------ Supplied records ------
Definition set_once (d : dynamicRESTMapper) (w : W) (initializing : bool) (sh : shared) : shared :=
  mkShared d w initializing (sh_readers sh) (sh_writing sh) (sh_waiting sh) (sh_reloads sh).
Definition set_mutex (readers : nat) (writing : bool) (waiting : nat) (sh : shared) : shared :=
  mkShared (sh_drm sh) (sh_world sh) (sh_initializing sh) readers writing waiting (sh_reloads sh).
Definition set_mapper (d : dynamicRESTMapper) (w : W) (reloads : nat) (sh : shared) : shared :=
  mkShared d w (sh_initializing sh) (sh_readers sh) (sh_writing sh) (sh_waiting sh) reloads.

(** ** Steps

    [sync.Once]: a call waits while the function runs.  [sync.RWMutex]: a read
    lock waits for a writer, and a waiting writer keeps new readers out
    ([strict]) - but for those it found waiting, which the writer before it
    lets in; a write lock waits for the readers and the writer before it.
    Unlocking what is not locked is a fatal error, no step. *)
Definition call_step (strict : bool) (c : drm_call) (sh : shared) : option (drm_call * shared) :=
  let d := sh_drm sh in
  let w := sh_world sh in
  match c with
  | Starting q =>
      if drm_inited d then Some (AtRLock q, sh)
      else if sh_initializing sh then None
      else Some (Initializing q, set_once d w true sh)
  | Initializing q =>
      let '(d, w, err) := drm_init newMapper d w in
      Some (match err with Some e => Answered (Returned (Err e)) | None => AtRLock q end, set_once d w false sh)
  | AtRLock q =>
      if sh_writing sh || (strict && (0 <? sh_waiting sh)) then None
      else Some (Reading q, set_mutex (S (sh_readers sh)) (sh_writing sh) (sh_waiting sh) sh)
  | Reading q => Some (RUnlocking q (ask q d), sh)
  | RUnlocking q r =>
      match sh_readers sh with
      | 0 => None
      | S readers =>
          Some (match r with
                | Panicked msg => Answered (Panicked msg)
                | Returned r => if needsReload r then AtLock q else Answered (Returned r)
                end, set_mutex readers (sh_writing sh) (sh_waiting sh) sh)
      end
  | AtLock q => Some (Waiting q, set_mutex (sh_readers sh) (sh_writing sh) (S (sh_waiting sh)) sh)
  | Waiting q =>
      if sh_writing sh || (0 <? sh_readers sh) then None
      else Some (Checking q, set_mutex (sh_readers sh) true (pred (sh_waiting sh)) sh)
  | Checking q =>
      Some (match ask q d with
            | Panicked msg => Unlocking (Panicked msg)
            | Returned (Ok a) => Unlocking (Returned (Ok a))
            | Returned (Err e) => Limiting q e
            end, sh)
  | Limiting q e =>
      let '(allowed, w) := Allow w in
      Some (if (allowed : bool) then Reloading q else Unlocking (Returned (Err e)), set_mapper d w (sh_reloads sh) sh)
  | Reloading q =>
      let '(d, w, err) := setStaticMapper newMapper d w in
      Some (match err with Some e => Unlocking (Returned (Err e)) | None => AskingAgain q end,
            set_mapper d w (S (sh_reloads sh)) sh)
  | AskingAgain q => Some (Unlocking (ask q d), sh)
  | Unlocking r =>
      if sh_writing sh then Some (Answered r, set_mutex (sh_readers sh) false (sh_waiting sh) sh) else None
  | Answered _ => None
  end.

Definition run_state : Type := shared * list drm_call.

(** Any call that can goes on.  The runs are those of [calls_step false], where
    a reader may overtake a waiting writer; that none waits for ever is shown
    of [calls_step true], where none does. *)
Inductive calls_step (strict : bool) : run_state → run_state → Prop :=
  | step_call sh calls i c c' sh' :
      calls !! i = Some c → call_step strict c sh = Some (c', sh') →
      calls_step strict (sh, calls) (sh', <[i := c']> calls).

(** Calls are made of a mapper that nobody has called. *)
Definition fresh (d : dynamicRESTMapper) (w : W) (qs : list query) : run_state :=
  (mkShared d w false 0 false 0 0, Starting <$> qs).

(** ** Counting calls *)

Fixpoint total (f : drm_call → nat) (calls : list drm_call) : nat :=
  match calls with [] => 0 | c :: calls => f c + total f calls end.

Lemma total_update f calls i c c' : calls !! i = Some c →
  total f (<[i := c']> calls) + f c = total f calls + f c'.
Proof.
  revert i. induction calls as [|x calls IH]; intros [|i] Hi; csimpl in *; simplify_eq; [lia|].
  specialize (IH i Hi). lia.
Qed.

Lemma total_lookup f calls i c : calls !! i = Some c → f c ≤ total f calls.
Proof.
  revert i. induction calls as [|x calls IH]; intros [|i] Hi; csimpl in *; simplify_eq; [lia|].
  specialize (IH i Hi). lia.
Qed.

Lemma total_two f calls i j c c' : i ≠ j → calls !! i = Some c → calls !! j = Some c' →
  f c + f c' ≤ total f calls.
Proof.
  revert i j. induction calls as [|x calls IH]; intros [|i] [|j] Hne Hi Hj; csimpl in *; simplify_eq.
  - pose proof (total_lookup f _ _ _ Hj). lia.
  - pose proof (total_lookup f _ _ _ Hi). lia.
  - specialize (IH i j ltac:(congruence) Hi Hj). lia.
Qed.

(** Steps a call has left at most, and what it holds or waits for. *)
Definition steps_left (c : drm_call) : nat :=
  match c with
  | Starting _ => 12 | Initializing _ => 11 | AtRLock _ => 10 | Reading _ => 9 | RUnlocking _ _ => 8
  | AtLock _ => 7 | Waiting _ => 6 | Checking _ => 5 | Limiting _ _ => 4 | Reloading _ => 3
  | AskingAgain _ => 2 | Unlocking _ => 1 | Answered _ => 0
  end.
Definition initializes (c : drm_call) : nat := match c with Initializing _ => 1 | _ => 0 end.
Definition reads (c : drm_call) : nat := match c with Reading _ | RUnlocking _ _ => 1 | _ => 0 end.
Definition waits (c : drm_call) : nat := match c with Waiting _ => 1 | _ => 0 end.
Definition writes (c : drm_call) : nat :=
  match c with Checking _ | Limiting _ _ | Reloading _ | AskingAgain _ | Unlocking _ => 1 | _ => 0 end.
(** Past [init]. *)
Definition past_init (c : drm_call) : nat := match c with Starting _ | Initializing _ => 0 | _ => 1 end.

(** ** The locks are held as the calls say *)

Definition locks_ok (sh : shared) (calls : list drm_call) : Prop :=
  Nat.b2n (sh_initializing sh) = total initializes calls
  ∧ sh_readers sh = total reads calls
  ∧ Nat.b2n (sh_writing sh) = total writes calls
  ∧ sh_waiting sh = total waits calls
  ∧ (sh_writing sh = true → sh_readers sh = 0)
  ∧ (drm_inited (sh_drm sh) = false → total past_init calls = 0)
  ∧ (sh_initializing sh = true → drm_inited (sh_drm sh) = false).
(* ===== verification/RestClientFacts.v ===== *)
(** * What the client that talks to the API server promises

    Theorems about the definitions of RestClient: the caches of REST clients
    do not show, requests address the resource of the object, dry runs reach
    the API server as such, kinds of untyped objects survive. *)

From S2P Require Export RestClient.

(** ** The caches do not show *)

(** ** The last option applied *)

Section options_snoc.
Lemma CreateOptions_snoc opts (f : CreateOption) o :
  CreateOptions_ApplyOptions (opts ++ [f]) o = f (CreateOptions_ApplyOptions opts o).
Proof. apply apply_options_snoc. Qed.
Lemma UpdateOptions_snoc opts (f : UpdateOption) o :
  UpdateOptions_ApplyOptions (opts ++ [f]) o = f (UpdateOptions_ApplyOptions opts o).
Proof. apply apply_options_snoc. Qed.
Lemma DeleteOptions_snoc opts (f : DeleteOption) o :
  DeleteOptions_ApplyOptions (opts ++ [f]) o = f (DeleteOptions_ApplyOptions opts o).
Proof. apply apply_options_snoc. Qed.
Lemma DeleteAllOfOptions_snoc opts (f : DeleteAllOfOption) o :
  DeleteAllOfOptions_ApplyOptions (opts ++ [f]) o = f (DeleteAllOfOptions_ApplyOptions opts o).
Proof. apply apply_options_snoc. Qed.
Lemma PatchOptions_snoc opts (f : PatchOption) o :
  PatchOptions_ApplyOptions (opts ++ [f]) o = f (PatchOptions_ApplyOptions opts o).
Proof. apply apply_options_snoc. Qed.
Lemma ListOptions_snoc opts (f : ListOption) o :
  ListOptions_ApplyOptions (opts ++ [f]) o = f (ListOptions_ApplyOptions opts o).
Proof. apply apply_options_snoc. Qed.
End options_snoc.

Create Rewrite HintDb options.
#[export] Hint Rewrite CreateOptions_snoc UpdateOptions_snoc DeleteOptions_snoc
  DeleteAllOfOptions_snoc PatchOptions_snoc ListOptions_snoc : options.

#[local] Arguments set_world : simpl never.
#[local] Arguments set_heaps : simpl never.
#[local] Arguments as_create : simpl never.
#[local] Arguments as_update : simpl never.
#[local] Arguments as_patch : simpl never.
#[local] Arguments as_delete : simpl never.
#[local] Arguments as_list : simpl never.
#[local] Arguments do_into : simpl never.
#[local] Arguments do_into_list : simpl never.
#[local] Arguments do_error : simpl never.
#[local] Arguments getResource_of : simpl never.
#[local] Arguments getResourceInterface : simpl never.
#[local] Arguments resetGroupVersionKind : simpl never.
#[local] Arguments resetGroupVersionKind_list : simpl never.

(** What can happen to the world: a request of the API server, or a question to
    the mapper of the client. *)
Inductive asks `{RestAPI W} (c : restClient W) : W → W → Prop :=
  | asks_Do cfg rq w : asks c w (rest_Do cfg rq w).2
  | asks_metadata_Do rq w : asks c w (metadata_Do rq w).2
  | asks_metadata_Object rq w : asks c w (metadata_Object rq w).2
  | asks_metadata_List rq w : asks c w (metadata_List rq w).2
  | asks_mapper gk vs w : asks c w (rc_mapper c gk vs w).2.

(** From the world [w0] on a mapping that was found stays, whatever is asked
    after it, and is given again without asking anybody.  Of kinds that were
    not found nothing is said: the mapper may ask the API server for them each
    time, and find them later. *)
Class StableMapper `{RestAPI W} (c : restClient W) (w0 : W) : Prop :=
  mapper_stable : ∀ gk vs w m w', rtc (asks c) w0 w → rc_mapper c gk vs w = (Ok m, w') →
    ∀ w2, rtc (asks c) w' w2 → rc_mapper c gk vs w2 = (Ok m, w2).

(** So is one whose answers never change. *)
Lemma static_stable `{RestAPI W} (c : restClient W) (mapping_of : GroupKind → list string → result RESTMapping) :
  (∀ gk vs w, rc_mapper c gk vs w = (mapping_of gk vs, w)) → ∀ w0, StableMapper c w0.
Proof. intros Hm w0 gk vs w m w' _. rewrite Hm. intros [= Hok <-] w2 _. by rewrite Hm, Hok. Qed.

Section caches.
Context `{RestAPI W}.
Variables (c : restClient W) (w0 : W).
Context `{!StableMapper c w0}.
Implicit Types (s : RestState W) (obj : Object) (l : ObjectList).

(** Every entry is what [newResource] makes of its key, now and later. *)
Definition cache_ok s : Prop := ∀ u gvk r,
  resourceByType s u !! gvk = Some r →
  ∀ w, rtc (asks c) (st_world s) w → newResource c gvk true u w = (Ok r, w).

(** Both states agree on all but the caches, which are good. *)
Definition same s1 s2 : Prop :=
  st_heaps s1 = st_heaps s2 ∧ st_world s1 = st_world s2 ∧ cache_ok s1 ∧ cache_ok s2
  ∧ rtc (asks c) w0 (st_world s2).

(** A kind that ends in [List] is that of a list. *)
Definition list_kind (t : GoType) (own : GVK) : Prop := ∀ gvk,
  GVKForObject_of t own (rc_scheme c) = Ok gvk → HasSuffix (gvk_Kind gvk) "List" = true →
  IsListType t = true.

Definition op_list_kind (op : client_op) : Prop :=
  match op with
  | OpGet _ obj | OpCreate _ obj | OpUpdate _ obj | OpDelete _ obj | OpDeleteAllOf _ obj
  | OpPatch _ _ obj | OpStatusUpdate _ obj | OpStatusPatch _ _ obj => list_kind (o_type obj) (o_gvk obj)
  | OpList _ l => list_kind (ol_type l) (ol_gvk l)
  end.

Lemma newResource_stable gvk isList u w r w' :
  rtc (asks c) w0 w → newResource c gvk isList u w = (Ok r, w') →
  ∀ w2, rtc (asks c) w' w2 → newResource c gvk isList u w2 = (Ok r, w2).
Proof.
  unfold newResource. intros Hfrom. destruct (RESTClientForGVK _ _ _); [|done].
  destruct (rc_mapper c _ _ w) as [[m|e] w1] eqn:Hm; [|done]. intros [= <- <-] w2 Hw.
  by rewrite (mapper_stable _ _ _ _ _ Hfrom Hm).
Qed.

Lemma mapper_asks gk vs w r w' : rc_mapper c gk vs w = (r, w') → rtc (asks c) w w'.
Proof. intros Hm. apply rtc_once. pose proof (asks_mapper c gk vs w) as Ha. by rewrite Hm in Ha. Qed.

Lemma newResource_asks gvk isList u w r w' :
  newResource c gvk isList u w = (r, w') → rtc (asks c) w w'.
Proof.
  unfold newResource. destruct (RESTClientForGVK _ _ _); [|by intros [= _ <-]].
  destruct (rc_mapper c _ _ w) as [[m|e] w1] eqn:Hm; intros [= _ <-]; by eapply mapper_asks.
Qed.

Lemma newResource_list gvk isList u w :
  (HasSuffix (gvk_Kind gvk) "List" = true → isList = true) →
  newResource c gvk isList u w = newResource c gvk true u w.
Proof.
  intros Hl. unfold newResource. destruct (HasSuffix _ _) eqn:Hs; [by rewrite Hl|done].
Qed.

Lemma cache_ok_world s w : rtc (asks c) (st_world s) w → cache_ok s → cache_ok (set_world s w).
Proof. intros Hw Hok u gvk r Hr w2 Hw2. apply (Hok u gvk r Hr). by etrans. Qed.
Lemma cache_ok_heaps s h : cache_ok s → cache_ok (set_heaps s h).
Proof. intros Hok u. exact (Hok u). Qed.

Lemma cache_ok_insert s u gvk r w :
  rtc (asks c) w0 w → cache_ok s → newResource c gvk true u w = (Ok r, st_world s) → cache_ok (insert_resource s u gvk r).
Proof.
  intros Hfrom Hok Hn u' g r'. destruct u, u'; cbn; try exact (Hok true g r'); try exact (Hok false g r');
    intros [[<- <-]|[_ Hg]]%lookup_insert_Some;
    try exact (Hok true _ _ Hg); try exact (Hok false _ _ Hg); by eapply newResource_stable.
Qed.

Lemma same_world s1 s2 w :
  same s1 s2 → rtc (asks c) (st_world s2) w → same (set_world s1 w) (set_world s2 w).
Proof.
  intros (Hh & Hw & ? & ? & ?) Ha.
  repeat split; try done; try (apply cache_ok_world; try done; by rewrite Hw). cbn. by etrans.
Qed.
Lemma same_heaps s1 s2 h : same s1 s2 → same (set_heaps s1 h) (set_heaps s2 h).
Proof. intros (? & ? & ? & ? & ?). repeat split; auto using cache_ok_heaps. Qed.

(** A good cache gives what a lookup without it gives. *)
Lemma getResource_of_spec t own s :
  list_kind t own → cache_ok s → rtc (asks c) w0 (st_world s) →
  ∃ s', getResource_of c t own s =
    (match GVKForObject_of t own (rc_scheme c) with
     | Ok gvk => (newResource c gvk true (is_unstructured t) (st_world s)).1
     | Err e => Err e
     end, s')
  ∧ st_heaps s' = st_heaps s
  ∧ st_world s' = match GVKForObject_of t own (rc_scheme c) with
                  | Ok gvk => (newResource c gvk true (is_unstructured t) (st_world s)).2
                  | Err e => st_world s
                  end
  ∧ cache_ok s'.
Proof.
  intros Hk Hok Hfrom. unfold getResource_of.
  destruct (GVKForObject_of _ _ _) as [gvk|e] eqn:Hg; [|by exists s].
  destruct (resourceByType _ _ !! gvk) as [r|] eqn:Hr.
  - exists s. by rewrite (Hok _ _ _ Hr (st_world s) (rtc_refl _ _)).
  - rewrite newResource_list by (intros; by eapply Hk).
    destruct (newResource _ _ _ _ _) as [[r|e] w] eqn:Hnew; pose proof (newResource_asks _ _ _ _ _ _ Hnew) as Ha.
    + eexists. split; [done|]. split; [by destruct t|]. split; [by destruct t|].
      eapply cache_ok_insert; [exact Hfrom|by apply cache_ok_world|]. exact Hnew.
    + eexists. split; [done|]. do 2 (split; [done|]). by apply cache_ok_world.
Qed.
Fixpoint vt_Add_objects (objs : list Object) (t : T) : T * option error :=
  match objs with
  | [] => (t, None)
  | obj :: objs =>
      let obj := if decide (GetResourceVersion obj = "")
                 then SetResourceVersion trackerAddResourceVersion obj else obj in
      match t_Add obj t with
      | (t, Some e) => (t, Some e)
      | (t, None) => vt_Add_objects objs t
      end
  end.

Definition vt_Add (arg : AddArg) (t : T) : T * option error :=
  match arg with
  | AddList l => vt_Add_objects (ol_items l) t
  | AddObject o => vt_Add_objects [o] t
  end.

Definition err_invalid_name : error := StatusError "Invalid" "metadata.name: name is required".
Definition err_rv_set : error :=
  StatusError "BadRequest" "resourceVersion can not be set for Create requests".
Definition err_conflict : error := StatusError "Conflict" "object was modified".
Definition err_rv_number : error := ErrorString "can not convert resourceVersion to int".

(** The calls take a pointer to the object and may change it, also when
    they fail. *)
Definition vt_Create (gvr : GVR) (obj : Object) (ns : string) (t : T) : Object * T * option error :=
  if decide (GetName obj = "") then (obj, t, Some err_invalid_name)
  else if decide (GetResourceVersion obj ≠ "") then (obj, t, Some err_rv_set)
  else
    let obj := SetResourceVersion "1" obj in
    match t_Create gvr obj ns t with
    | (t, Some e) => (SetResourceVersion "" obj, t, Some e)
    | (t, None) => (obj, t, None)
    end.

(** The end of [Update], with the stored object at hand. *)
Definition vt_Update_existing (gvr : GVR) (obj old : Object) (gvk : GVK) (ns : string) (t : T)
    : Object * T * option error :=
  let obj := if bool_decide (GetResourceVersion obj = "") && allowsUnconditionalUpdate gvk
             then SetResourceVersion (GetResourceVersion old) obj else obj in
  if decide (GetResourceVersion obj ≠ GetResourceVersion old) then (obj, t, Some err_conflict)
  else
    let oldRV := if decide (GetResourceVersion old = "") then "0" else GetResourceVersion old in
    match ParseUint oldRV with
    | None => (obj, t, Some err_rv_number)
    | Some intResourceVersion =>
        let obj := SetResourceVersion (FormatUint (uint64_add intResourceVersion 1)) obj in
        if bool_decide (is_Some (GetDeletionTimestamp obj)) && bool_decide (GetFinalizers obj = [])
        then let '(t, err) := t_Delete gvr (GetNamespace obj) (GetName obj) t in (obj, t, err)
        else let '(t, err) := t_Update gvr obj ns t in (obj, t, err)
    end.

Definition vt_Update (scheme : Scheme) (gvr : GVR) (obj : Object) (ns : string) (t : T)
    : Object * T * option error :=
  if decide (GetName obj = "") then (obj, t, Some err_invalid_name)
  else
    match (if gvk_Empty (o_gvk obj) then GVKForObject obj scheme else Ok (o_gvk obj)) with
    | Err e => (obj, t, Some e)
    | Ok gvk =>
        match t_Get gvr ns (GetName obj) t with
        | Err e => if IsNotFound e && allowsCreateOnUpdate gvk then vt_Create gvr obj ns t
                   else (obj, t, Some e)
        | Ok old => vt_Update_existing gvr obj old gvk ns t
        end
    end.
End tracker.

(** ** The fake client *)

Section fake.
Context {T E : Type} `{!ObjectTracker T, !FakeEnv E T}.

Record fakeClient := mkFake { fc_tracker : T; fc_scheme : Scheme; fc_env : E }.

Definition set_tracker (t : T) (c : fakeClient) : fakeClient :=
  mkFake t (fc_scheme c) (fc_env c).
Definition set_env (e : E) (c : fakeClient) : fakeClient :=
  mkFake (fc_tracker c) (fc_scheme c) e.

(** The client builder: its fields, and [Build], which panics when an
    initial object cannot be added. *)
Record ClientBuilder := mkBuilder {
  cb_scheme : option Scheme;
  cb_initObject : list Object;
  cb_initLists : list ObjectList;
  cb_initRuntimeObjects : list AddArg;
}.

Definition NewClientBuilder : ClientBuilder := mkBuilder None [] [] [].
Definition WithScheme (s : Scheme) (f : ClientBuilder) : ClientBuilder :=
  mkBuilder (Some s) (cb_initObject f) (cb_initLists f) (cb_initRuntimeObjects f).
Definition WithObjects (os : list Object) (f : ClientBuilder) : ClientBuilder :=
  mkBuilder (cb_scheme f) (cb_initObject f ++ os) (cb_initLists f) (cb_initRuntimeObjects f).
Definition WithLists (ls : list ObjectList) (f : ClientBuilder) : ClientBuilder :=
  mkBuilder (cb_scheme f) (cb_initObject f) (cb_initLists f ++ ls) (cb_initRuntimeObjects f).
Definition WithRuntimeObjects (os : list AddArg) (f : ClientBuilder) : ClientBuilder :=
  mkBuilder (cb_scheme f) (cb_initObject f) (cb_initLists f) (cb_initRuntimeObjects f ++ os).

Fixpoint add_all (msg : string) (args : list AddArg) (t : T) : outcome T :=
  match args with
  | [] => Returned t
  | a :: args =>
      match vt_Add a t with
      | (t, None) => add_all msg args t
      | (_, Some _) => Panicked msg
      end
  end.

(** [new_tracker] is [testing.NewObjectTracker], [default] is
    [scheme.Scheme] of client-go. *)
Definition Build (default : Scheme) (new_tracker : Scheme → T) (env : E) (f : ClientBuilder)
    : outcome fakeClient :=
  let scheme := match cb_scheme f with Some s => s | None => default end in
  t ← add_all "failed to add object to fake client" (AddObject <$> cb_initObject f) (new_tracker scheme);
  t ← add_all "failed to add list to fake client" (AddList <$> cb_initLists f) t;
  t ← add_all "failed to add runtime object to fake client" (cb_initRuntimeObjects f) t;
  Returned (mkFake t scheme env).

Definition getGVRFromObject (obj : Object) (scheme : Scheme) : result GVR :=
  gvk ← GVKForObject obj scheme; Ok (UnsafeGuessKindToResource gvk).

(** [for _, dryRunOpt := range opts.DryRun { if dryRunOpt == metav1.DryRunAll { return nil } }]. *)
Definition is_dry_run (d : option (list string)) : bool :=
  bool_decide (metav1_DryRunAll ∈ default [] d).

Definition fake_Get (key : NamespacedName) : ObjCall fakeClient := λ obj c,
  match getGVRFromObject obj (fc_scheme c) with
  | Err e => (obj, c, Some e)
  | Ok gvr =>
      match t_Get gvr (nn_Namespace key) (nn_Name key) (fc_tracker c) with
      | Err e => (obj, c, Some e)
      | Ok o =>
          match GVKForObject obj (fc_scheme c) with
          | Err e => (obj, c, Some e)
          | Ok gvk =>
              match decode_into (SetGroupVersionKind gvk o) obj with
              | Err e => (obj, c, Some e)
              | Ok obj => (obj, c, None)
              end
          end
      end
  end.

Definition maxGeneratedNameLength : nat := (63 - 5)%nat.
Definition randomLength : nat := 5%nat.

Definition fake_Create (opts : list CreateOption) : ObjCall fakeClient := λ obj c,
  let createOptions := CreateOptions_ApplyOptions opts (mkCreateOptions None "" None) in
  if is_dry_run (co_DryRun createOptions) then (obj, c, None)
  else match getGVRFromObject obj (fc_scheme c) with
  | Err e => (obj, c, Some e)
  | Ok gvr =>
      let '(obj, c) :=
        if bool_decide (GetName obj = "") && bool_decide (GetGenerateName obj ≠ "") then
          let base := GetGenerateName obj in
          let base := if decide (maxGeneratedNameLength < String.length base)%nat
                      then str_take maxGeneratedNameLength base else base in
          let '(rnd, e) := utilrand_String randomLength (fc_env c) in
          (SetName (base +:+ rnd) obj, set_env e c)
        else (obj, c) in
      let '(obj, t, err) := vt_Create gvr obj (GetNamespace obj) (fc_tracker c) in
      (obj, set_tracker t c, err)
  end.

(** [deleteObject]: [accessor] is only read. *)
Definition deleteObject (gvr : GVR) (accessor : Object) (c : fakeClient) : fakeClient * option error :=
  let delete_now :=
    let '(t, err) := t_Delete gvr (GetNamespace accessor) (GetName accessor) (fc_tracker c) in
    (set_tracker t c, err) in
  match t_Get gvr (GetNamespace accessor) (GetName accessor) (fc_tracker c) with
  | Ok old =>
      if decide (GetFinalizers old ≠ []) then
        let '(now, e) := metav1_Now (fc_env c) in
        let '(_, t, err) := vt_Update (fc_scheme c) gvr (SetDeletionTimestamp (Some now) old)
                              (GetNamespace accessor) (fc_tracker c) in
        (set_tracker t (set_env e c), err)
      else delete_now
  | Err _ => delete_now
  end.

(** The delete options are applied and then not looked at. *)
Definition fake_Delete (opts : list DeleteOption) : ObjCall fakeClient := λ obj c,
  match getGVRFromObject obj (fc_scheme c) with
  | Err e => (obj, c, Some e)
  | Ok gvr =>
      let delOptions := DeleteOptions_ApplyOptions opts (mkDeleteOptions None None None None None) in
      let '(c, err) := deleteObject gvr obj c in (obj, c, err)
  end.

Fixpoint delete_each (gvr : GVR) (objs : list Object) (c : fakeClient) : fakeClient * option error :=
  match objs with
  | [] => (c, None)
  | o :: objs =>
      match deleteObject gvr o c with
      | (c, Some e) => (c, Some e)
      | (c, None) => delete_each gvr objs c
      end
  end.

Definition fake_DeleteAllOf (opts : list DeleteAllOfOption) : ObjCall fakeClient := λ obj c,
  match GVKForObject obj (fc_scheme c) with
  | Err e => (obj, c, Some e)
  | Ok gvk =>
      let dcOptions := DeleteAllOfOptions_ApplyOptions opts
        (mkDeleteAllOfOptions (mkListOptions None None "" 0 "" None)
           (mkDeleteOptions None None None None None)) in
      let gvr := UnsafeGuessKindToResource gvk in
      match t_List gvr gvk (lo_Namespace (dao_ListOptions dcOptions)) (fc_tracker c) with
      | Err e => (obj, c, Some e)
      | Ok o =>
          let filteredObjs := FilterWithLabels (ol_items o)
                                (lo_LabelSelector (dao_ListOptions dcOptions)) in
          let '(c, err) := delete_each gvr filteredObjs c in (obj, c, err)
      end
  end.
------
» **Try it**:
Through the line that holds "Unlocking what is", repeat the material above exactly, starting at its first line.

» **Response area**:
Definition set_once (d : dynamicRESTMapper) (w : W) (initializing : bool) (sh : shared) : shared :=
  mkShared d w initializing (sh_readers sh) (sh_writing sh) (sh_waiting sh) (sh_reloads sh).
Definition set_mutex (readers : nat) (writing : bool) (waiting : nat) (sh : shared) : shared :=
  mkShared (sh_drm sh) (sh_world sh) (sh_initializing sh) readers writing waiting (sh_reloads sh).
Definition set_mapper (d : dynamicRESTMapper) (w : W) (reloads : nat) (sh : shared) : shared :=
  mkShared d w (sh_initializing sh) (sh_readers sh) (sh_writing sh) (sh_waiting sh) reloads.

(** ** Steps

    [sync.Once]: a call waits while the function runs.  [sync.RWMutex]: a read
    lock waits for a writer, and a waiting writer keeps new readers out
    ([strict]) - but for those it found waiting, which the writer before it
    lets in; a write lock waits for the readers and the writer before it.
    Unlocking what is not locked is a fatal error, no step. *)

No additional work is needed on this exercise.